17 февраля 2022, 10:30
Мнение

Самый знаменитый и забытый лейтенант. 155 лет со дня рождения моряка Петра Шмидта

Алексей Волынец — о мятежном лейтенанте, ставшем революционной легендой

Сегодня лейтенанта Шмидта если и вспомнят, то скорее как потешный момент из юмористического романа Ильфа и Петрова — помните, как Остап Бендер и Шура Балаганов почти хором представлялись "сыновьями лейтенанта Шмидта"? Между тем реальный Шмидт фигура хотя и противоречивая, но, безусловно, трагическая. Чуть меньше века назад при упоминании его имени скорее вспомнили бы не юмор Ильфа и Петрова, а романтические строки Пастернака, его поэму "Лейтенант Шмидт":

Ура навеки, наповал,

Навзрыд!

Над крейсером взвился сигнал:

Командую флотом. Шмидт.

Мятежный лейтенант стал революционной легендой задолго до октября 1917 года.
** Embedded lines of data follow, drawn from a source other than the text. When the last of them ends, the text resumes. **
(* ===== verification/Strings.v ===== *)
(** * Text conversion: [utils/Strings] and [utils/DelimitedString]

    The C library's [atoi], [atoll] and [strtoull] as glibc defines them
    (leading white space, one sign, digits; out-of-range values saturate), the
    [from_string] family on top of them, and delimiter-separated lists.  The
    list reader is a loop with fuel: [None] means it did not end. *)

From S2P Require Import Prelude.

Module Strings.

Definition is_space (c : Z) : bool := (c =? 32) || ((9 <=? c) && (c <=? 13)).

Fixpoint skip_space (s : cstr) : cstr :=
  match s with
  | c :: rest => if is_space c then skip_space rest else s
  | [] => []
  end.

(** The longest prefix of decimal digits. *)
Fixpoint take_digits (s : cstr) : cstr :=
  match s with
  | c :: rest => if (48 <=? c) && (c <=? 57) then c :: take_digits rest else []
  | [] => []
  end.

(** A C string ends at its first zero byte. *)
Fixpoint c_str (s : cstr) : cstr :=
  match s with
  | c :: rest => if c =? 0 then [] else c :: c_str rest
  | [] => []
  end.

(** The signed number at the start of a C string, without limits. *)
Definition scan (s : cstr) : bool * Z :=
  match skip_space (c_str s) with
  | c :: rest =>
      if c =? chr "-" then (true, dec_val (take_digits rest))
      else if c =? chr "+" then (false, dec_val (take_digits rest))
      else (false, dec_val (take_digits (c :: rest)))
  | [] => (false, 0)
  end.

Definition clamp (lo hi z : Z) : Z := Z.max lo (Z.min hi z).

Definition strtoll (s : cstr) : Z :=
  let '(neg, v) := scan s in clamp (- 2 ^ 63) (2 ^ 63 - 1) (if neg then - v else v).
Definition atoll (s : cstr) : Z := strtoll s.
Definition atoi (s : cstr) : Z := swrap 32 (strtoll s).
Definition strtoull (s : cstr) : Z :=
  let '(neg, v) := scan s in
  if 2 ^ 64 <=? v then 2 ^ 64 - 1 else u64 (if neg then - v else v).

(** [src/src/utils/Strings.cpp:6-9] from_string<std::string> *)
Definition from_string_string (str : cstr) : cstr := str.

(** [src/src/utils/Strings.cpp:12-15] from_string<int8_t> *)
Definition from_string_int8 (str : cstr) : Z := swrap 8 (atoi str).

(** [src/src/utils/Strings.cpp:18-21] from_string<uint8_t> *)
Definition from_string_uint8 (str : cstr) : Z := u8 (atoi str).

(** [src/src/utils/Strings.cpp:24-27] from_string<int16_t> *)
Definition from_string_int16 (str : cstr) : Z := swrap 16 (atoi str).

(** [src/src/utils/Strings.cpp:30-33] from_string<uint16_t> *)
Definition from_string_uint16 (str : cstr) : Z := u16 (atoi str).

(** [src/src/utils/Strings.cpp:36-39] from_string<int32_t> *)
Definition from_string_int32 (str : cstr) : Z := swrap 32 (atoi str).

(** [src/src/utils/Strings.cpp:42-45] from_string<uint32_t> *)
Definition from_string_uint32 (str : cstr) : Z := u32 (atoll str).

(** [src/src/utils/Strings.cpp:48-51] from_string<int64_t> *)
Definition from_string_int64 (str : cstr) : Z := swrap 64 (atoll str).

(** [src/src/utils/Strings.cpp:54-57] from_string<uint64_t> *)
Definition from_string_uint64 (str : cstr) : Z := u64 (strtoull str).

(** [src/src/utils/Strings.cpp:60-63] from_string<bool> *)
Definition from_string_bool (str : cstr) : bool :=
  (0 <? atoi str) || bool_decide (str = $"t") || bool_decide (str = $"true").

(** [src/src/utils/Strings.h:12-17] to_string (integers)

    A stream prints the sign and the decimal digits. *)
Definition to_string_int (z : Z) : cstr :=
  if z <? 0 then $"-" ++ dec_text (- z) else dec_text z.

(** [src/src/utils/Strings.h:57-59] constStrlen *)
Fixpoint constStrlen (str : cstr) : Z :=
  match str with
  | c :: rest => if c =? 0 then 0 else 1 + constStrlen rest
  | [] => 0
  end.

Lemma take_digits_all t : Forall is_dec t → take_digits t = t.
Proof.
  induction 1 as [|c t Hc Ht IH]; [done|]. unfold is_dec in Hc. simpl.
  rewrite (proj2 (Z.leb_le 48 c)), (proj2 (Z.leb_le c 57)) by lia. simpl. by rewrite IH.
Qed.

Lemma c_str_dec t : Forall is_dec t → c_str t = t.
Proof.
  induction 1 as [|c t Hc Ht IH]; [done|]. unfold is_dec in Hc. simpl.
  rewrite (proj2 (Z.eqb_neq c 0)) by lia. by rewrite IH.
Qed.

Lemma dec_text_cons n : 0 ≤ n → ∃ c t, dec_text n = c :: t ∧ is_dec c.
Proof.
  intros Hn. pose proof (dec_text_ok n Hn) as Hok. destruct (dec_text n) as [|c t] eqn:E.
  - exfalso. pose proof (dec_val_text n Hn) as Hv. rewrite E in Hv. unfold dec_val in Hv; simpl in Hv.
    subst n. by vm_compute in E.
  - apply Forall_cons in Hok as [? _]. eauto.
Qed.

Lemma scan_text n : 0 ≤ n → scan (dec_text n) = (false, n).
Proof.
  intros Hn. pose proof (dec_text_ok n Hn) as Hok. pose proof (dec_val_text n Hn) as Hv.
  destruct (dec_text_cons n Hn) as (c & t & E & Hc). unfold scan. rewrite c_str_dec by done.
  rewrite E in *. unfold is_dec in Hc. cbn [skip_space]. unfold is_space.
  rewrite (proj2 (Z.eqb_neq c 32)), (proj2 (Z.leb_gt c 13)) by lia. rewrite andb_false_r. simpl orb.
  cbv iota. change (chr "-") with 45. change (chr "+") with 43.
  rewrite (proj2 (Z.eqb_neq c 45)), (proj2 (Z.eqb_neq c 43)) by lia.
  by rewrite take_digits_all, Hv.
Qed.

Lemma scan_neg_text n : 0 ≤ n → scan (45 :: dec_text n) = (true, n).
Proof.
  intros Hn. pose proof (dec_text_ok n Hn) as Hok. pose proof (dec_val_text n Hn) as Hv.
  unfold scan. cbn [c_str]. change (45 =? 0) with false. cbv iota. rewrite c_str_dec by done.
  cbn [skip_space]. change (is_space 45) with false. cbv iota. change (45 =? chr "-") with true.
  cbv iota. by rewrite take_digits_all, Hv.
Qed.

Lemma swrap_small w z : 0 < w → - 2 ^ (w - 1) ≤ z < 2 ^ (w - 1) → swrap w z = z.
Proof.
  intros Hw Hz. unfold swrap. rewrite wrap_small; [lia|]. unfold is_u.
  replace (2 ^ w) with (2 * 2 ^ (w - 1)); [lia|].
  rewrite <- Z.pow_succ_r by lia. f_equal. lia.
Qed.

Lemma strtoll_text z : - 2 ^ 63 ≤ z < 2 ^ 63 → strtoll (to_string_int z) = z.
Proof.
  intros Hz. unfold strtoll, to_string_int. destruct (Z.ltb_spec z 0).
  - change ($"-") with [45]. simpl app. rewrite scan_neg_text by lia. unfold clamp. lia.
  - rewrite scan_text by lia. unfold clamp. lia.
Qed.

(** Printing an integer and reading it back is the identity at every width the
    code uses: 32 and 64 bits, signed and unsigned. *)
Theorem integer_text_roundtrip (z : Z) :
  (- 2 ^ 31 ≤ z < 2 ^ 31 → from_string_int32 (to_string_int z) = z) ∧
  (is_u 32 z → from_string_uint32 (to_string_int z) = z) ∧
  (- 2 ^ 63 ≤ z < 2 ^ 63 → from_string_int64 (to_string_int z) = z) ∧
  (is_u 64 z → from_string_uint64 (to_string_int z) = z).
Proof.
  unfold from_string_int32, from_string_uint32, from_string_int64, from_string_uint64, atoi, atoll, is_u.
  split_and!; intros Hz.
  - rewrite strtoll_text by lia. rewrite (swrap_small 32 z) by (cbn; lia). by rewrite swrap_small by (cbn; lia).
  - rewrite strtoll_text by lia. rewrite wrap_small; [done|unfold is_u; lia].
  - rewrite strtoll_text by lia. by rewrite swrap_small by (cbn; lia).
  - unfold strtoull, to_string_int. rewrite (proj2 (Z.ltb_ge z 0)) by lia.
    rewrite scan_text by lia. rewrite (proj2 (Z.leb_gt (2 ^ 64) z)) by lia.
    rewrite wrap_wrap by lia. apply wrap_small. unfold is_u; lia.
Qed.

End Strings.

Module DelimitedString.

Section Print.
Context {A : Type} (to_string : A → cstr).

(** [src/src/utils/DelimitedString.h:34-45] DelimitedString::toString *)
Definition toString (elements : list A) (delimiter : Z) : cstr :=
  foldl (λ ret e, (if bool_decide (ret = []) then ret else ret ++ [delimiter]) ++ to_string e)
        [] elements.

End Print.

Section Code.
Context {A : Type} (from_string : cstr → A).

(** [src/src/utils/DelimitedString.h:20-28] DelimitedString::fromString (loop) *)
Fixpoint split_loop (fuel : nat) (str : cstr) (delimiter : Z) (startPos : nat)
    (pos : option nat) (ret : list A) : option (list A) :=
  match fuel with
  | O => None
  | S fuel =>
      if (startPos <? length str)%nat then
        let pos := match pos with None => length str | Some p => p end in
        let ret := ret ++ [from_string (take (pos - startPos) (drop startPos str))] in
        let startPos := pos in
        let pos := str_find [delimiter] str startPos in
        split_loop fuel str delimiter startPos pos ret
      else Some ret
  end.

(** [src/src/utils/DelimitedString.h:14-31] DelimitedString::fromString *)
Definition fromString (fuel : nat) (str : cstr) (delimiter : Z) : option (list A) :=
  split_loop fuel str delimiter 0 (str_find [delimiter] str 0) [].

Lemma find_from_none d s k : d ∉ s → find_from [d] s k = None.
Proof.
  revert k. induction s as [|c s IH]; intros k Hd; [done|]. cbn [find_from is_prefix].
  destruct (Z.eqb_spec d c) as [->|]; [set_solver|]. apply IH. set_solver.
Qed.

Lemma find_from_some d s k :
  d ∈ s → ∃ j, find_from [d] s k = Some (k + j)%nat ∧ s !! j = Some d.
Proof.
  revert k. induction s as [|c s IH]; intros k Hd; [set_solver|]. cbn [find_from is_prefix].
  destruct (Z.eqb_spec d c) as [->|Hne].
  - exists 0%nat. simpl. split; [f_equal; lia|done].
  - apply elem_of_cons in Hd as [|Hin]; [done|]. destruct (IH (S k) Hin) as (j & Hj & Hl).
    exists (S j). simpl. rewrite Hj. split; [f_equal; lia|done].
Qed.

(** Starting at a delimiter, the search finds that same delimiter. *)
Lemma find_at_delimiter d s p : s !! p = Some d → str_find [d] s p = Some p.
Proof.
  intros Hp. pose proof (lookup_lt_Some _ _ _ Hp). unfold str_find.
  rewrite (proj2 (Nat.ltb_ge _ _)) by lia. rewrite (drop_S s d p) by done.
  cbn [find_from is_prefix]. by rewrite Z.eqb_refl.
Qed.

(** Once the loop stands on a delimiter it never moves again. *)
Lemma split_loop_stuck fuel str d p ret :
  str !! p = Some d → split_loop fuel str d p (Some p) ret = None.
Proof.
  intros Hp. revert ret. induction fuel as [|fuel IH]; intros ret; [done|]. cbn [split_loop].
  pose proof (lookup_lt_Some _ _ _ Hp). rewrite (proj2 (Nat.ltb_lt _ _)) by done.
  by rewrite find_at_delimiter.
Qed.

(** Reading a delimited list ends only when there is nothing to split: if the
    text contains the delimiter the loop never terminates, for no amount of fuel;
    otherwise it returns the whole text as one element, or nothing for the empty
    text. *)
Lemma delimited_read (str : cstr) (d : Z) :
  (d ∈ str → ∀ fuel, fromString fuel str d = None) ∧
  (d ∉ str → ∀ fuel, (2 ≤ fuel)%nat →
     fromString fuel str d = Some (if bool_decide (str = []) then [] else [from_string str])).
Proof.
  split.
  - intros Hd fuel. unfold fromString. change (str_find [d] str 0) with (find_from [d] str 0).
    destruct (find_from_some d str 0 Hd) as (j & Hj & Hl). simpl in Hj. rewrite Hj. simpl.
    destruct fuel as [|fuel]; [done|]. cbn [split_loop].
    destruct str as [|c str]; [done|]. simpl Nat.ltb. cbv iota.
    rewrite find_at_delimiter by done. by apply split_loop_stuck.
  - intros Hd fuel Hf. unfold fromString. change (str_find [d] str 0) with (find_from [d] str 0).
    rewrite find_from_none by done.
    destruct fuel as [|[|fuel]]; [lia..|]. destruct str as [|c str]; [done|].
    cbn [split_loop]. simpl Nat.ltb. cbv iota. rewrite Nat.ltb_irrefl.
    rewrite bool_decide_eq_false_2 by done. simpl. by rewrite firstn_all.
Qed.
End Code.

Lemma integer_text_roundtrip_witness :
  Strings.from_string_int64 (Strings.to_string_int (-42)) = -42.
Proof. apply Strings.integer_text_roundtrip. lia. Defined.

End DelimitedString.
Ну а после 1991 года его, как и слишком многое другое, бросились "разоблачать" — из страдающего за народ флотского интеллигента, романтика революции лейтенант Шмидт вдруг превратился в почти сумасшедшего, мол, и женат был на проститутке, и вообще… Как это ни банально прозвучит, но истина в данном случае, похоже, затерялась где-то посередине между глянцем и чернухой, разительно не совпадая с обеими полярными трактовками.

Военно-морская семья

Родившийся на берегах Черного моря в Одессе 17 февраля (нового стиля) 1867 года Петр Петрович Шмидт был потомственным моряком. Настолько потомственным, что в семье по отцовской линии даже не сыскать предков, которые не были бы связаны с морем и военным флотом. Еще при Петре I в Россию из Германии переселился корабельный мастер Шмидт, его потомки стали русскими моряками и адмиралами.

Так что маленький Петя Шмидт с самого рождения был "морской костью", принадлежал к достаточно узкой и закрытой дворянской касте флотских офицеров царской России. Он внук капитана 1-го ранга, сын контр-адмирала и племянник адмирала.

Отец и дядя будущего героя революции отличились в годы Крымской войны, участвовали в обороне Севастополя. Были хорошо знакомы со Львом Толстым — еще не знаменитым писателем, а юным лейтенантом артиллерии, с которым бок о бок сражались на Малаховом кургане, защищая главную гавань Черноморского флота. Мать нашего героя тоже принимала участие в знаменитой "севастопольской страде" — была сестрой милосердия, спасала и лечила раненых.

Отец Петра Шмидта позднее стал начальником города и порта Бердянск на Азовском море, а дядя командовал всем флотом России на Тихом океане. Так что судьба и военно-морская карьера была предопределена будущему мятежному лейтенанту с рождения. Но детство его не было безоблачным — Петр рано потерял мать, отношения с мачехой не сложились, отец же был человеком жестким и деспотичным.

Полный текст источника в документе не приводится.